School and Expanded Learning (After School and Summer)

The School and Expanded Learning (After School and Summer) Track will highlight effective strategies that demonstrate how collective impact has improved the nutrition and physical activity environments for school-age children in diverse educational settings. This track will emphasize the implementation of the Healthy, Hunger-Free Kids Act of 2010, specifically, implementation of the School Breakfast and Lunch Meal Requirements, Local School Wellness Policy, Professional Standards, and At Risk Supper; innovative approaches to addressing obesity prevention in expanded learning environments; Connecting Common Core educational standards to nutrition/physical/health education; increasing physical activity opportunities before, during , and after school; and positively impacting student health and performance by focusing on the well-being of teachers and other staff.  Priority topic areas in these sessions may include (but are not limited to):

  • Implementing the Healthy, Hunger-Free Kids Act of 2010 (specifically implementing the School Breakfast and Lunch Meal Requirements, Local School Wellness Policy, Professional Standards, and At Risk Supper)
  • Innovative approaches to addressing obesity prevention in expanded learning environments
  • Connecting Common Core educational standards to nutrition/physical/health education
  • Increasing physical activity opportunities before, during, and after school
  • Positively impacting student health and performance by focusing on the well-being of teachers and other staff
    Proposals including the following strategies should also be considered, as appropriate:
  • Unique funding opportunities
  • Non-traditional partnerships
  • Community schools/whole child approach
  • Smarter Lunchrooms Movement
  • Youth engagement
  • All proposed sessions should include evaluation results

How to Submit a Session Proposal

Proposals must be submitted online.

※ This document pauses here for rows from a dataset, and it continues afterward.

(* ===== verification/BleInv.v ===== *)
(** The stack's invariant ([src/hw/ble.rs]): what holds of [Ble] between any two
    of its operations, and that the operations that configure it, start and stop
    its activities and take its events keep it and do not panic. *)

From stdpp Require Import base numbers list.
From S2P Require Import Prelude Errors Channels Timers Addr Ad Pdu Events EventQueue Hci.
From S2P Require Import BondStore Crypto Smp Ccm Gatt Conn Att CocChannel SmpChannel L2cap.
From S2P Require Import Frame Radio LinkLayer LinkInv LinkEvents Ble.

(** ** Computations that do not panic *)

(** It returns, and the result satisfies [P]. *)
Definition gives {A} (m : outcome A) (P : A -> Prop) : Prop :=
  match m with Ret a => P a | Panic => False end.

(** It does not panic, the receiver stays within its buffer, and if the
    computation ends the result satisfies [P]. *)
Definition runs {A} (m : run A) (P : A -> Prop) : Prop :=
  match m with Done a => P a | Fault _ => False | OutOfFuel => True end.

Lemma gives_exists {A} (m : outcome A) P : gives m P -> exists a, m = Ret a /\ P a.
Proof. destruct m; cbn; [eauto|done]. Qed.

Lemma gives_bind {A B} (m : outcome A) (f : A -> outcome B) P Q :
  gives m P -> (forall a, P a -> gives (f a) Q) -> gives (obind m f) Q.
Proof. destruct m; cbn; [eauto|done]. Qed.

Lemma gives_mono {A} (m : outcome A) (P Q : A -> Prop) :
  gives m P -> (forall a, P a -> Q a) -> gives m Q.
Proof. destruct m; cbn; [eauto|done]. Qed.

Lemma runs_bind {A B} (m : run A) (f : A -> run B) P Q :
  runs m P -> (forall a, P a -> runs (f a) Q) -> runs (rbind m f) Q.
Proof. destruct m; cbn; [eauto|done..]. Qed.

Lemma runs_lift {A B} (m : outcome A) (f : A -> run B) P Q :
  gives m P -> (forall a, P a -> runs (f a) Q) -> runs (rbind (lift m) f) Q.
Proof. destruct m; cbn; [eauto|done]. Qed.

Lemma runs_of {A} (m : outcome A) (P : A -> Prop) : gives m P -> runs (lift m) P.
Proof. by destruct m. Qed.

Lemma runs_mono {A} (m : run A) (P Q : A -> Prop) :
  runs m P -> (forall a, P a -> Q a) -> runs m Q.
Proof. destruct m; cbn; [eauto|done..]. Qed.

Lemma runs_iff {A} (m : run A) (P : A -> Prop) :
  runs m P <-> (forall f, m <> Fault f) /\ forall a, m = Done a -> P a.
Proof.
  destruct m as [a|f|]; cbn [runs]; split; try done.
  - intros H. split; [done|]. by intros b [= <-].
  - intros [_ H]. by apply H.
  - by intros [[]%(fun H => H f eq_refl) _].
Qed.

(** ** The invariant *)

Definition wf_adv (p : AdvParams) : Prop :=
  is_u16 (adp_interval_min p) /\ (forall a, adp_peer_addr p = Some a -> is_addr a).

Definition wf_scan (p : ScanParams) : Prop :=
  is_u16 (scp_interval p) /\ is_u16 (scp_window p).

Definition wf_sync (y : PeriodicSync) : Prop :=
  is_u16 (ps_units y) /\ 0 <= ps_frac y < 32.

Record wf_ble (s : Ble) : Prop := {
  wb_accums : wf_accum (b_adv_accum s) /\ wf_accum (b_scan_accum s);
  wb_adv : wf_adv (b_adv_params s) /\
    (adp_adv_type (b_adv_params s) = ConnectableDirected ->
     adp_peer_addr (b_adv_params s) <> None);
  wb_scan : wf_scan (b_scan_params s);
  wb_adv_data : length (b_adv_data s) = 31%nat /\ (b_adv_data_len s <= 31)%nat;
  wb_scan_rsp : length (b_scan_rsp s) = 31%nat /\ (b_scan_rsp_len s <= 31)%nat;
  wb_own_addr : is_addr (b_own_addr s);
  wb_adv_idx : (b_adv_channel_idx s < 3)%nat;
  wb_conn : forall c, b_conn s = Some c -> wf_link c;
  wb_target : forall a, b_connect_target s = Some a -> is_addr a;
  wb_last : forall ch, b_last_radio_channel s = Some ch -> 37 <= ch <= 39;
  wb_accept : al_wf (b_accept_list s);
  wb_sync : forall y, b_periodic_sync s = Some y -> wf_sync y;
  wb_tx : length (b_tx_buf s) = 257%nat /\ (b_tx_pdu_len s <= 257)%nat;
  wb_rx : length (b_rx_buf s) = 257%nat /\ bytes (b_rx_buf s) /\
    (b_rx_pdu_len s <= 257)%nat;
  wb_events : ring_ok EVENT_QUEUE_LEN (b_events s) /\
    forall i e, events (b_events s) !! i = Some (Some e) -> event_wf e
}.

(** After a change of fields: what did not change, and [t] for what did. *)
Ltac wf_ble_by t :=
  match goal with
  | H : wf_ble ?s |- wf_ble _ =>
      destruct H; constructor; first [assumption | t]
  end.

Lemma Ble_init_wf : wf_ble Ble_init.
Proof.
  constructor; cbn [Ble_init b_adv_accum b_scan_accum b_adv_params b_scan_params
    b_adv_data b_adv_data_len b_scan_rsp b_scan_rsp_len b_own_addr b_adv_channel_idx
    b_conn b_connect_target b_last_radio_channel b_accept_list b_periodic_sync b_tx_buf
    b_tx_pdu_len b_rx_buf b_rx_pdu_len b_events].
  - split; apply wf_accum_new.
  - by repeat split.
  - by repeat split.
  - split; [done|lia].
  - split; [done|lia].
  - done.
  - lia.
  - done.
  - done.
  - done.
  - apply AcceptList_new_wf.
  - done.
  - split; [done|lia].
  - split; [done|]. split; [apply bytes_replicate_0|lia].
  - split; [apply ring_new_ok; cbv; lia|]. intros i e H.
    unfold ring_new in H. cbn [events] in H. apply lookup_replicate in H as [H _]. done.
Qed.

(** ** Events *)

Lemma push_event_Ret s e : wf_ble s -> event_wf e ->
  exists r, push_event s e = Ret (set_b_events r s) /\
    ring_push EVENT_QUEUE_LEN (b_events s) e = Ret r /\ wf_ble (set_b_events r s).
Proof.
  intros Hs He. destruct (wb_events s Hs) as [Hr Hw]. unfold push_event.
  destruct (ring_push_ok _ _ e Hr) as (r & E & Hr'). rewrite E. exists r.
  split; [done|]. split; [done|]. wf_ble_by idtac. split; [done|].
  cbn [b_events set_b_events]. revert E. unfold ring_push, set_idx.
  destruct (_ <? _)%nat; [|done]. intros <-%Ret_inj. cbn [events].
  intros i x [[<- [[= <-] _]]|[_ H]]%list_lookup_insert_Some; [done|]. by eapply Hw.
Qed.

Lemma push_event_ok s e : wf_ble s -> event_wf e -> gives (push_event s e) wf_ble.
Proof. intros Hs He. by destruct (push_event_Ret s e Hs He) as (r & -> & _ & H). Qed.

(** How many events are pending, at most. *)
Definition pending (s : Ble) : nat := length (filter (.≠ None) (events (b_events s))).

The online Call for Session Proposal system will be open beginning July 1, 2014 and will close on August 28, 2014 (extended from July 31, 2014).

  1. Click here to download the Call for Session Proposals Submittal Instructions (in PDF format).
  2. To submit a proposal online, click here. The first time you enter the system you will be asked to set up an account. This information will allow you to create, edit, submit, delete and track your proposal throughout the submission process.
  3. When your proposal is successfully submitted, you will receive a confirmation message at the email address provided in your profile.
  4. You can edit any of the information on your application until the August 28, 2014 submission deadline by clicking here to return to the online Call of Session Proposals system.

IMPORTANT NOTES: All presenters are required to register and pay the 8th Biennial Childhood Obesity Conference Fees. Registration must be complete by April 1, 2015 to ensure your place on the agenda.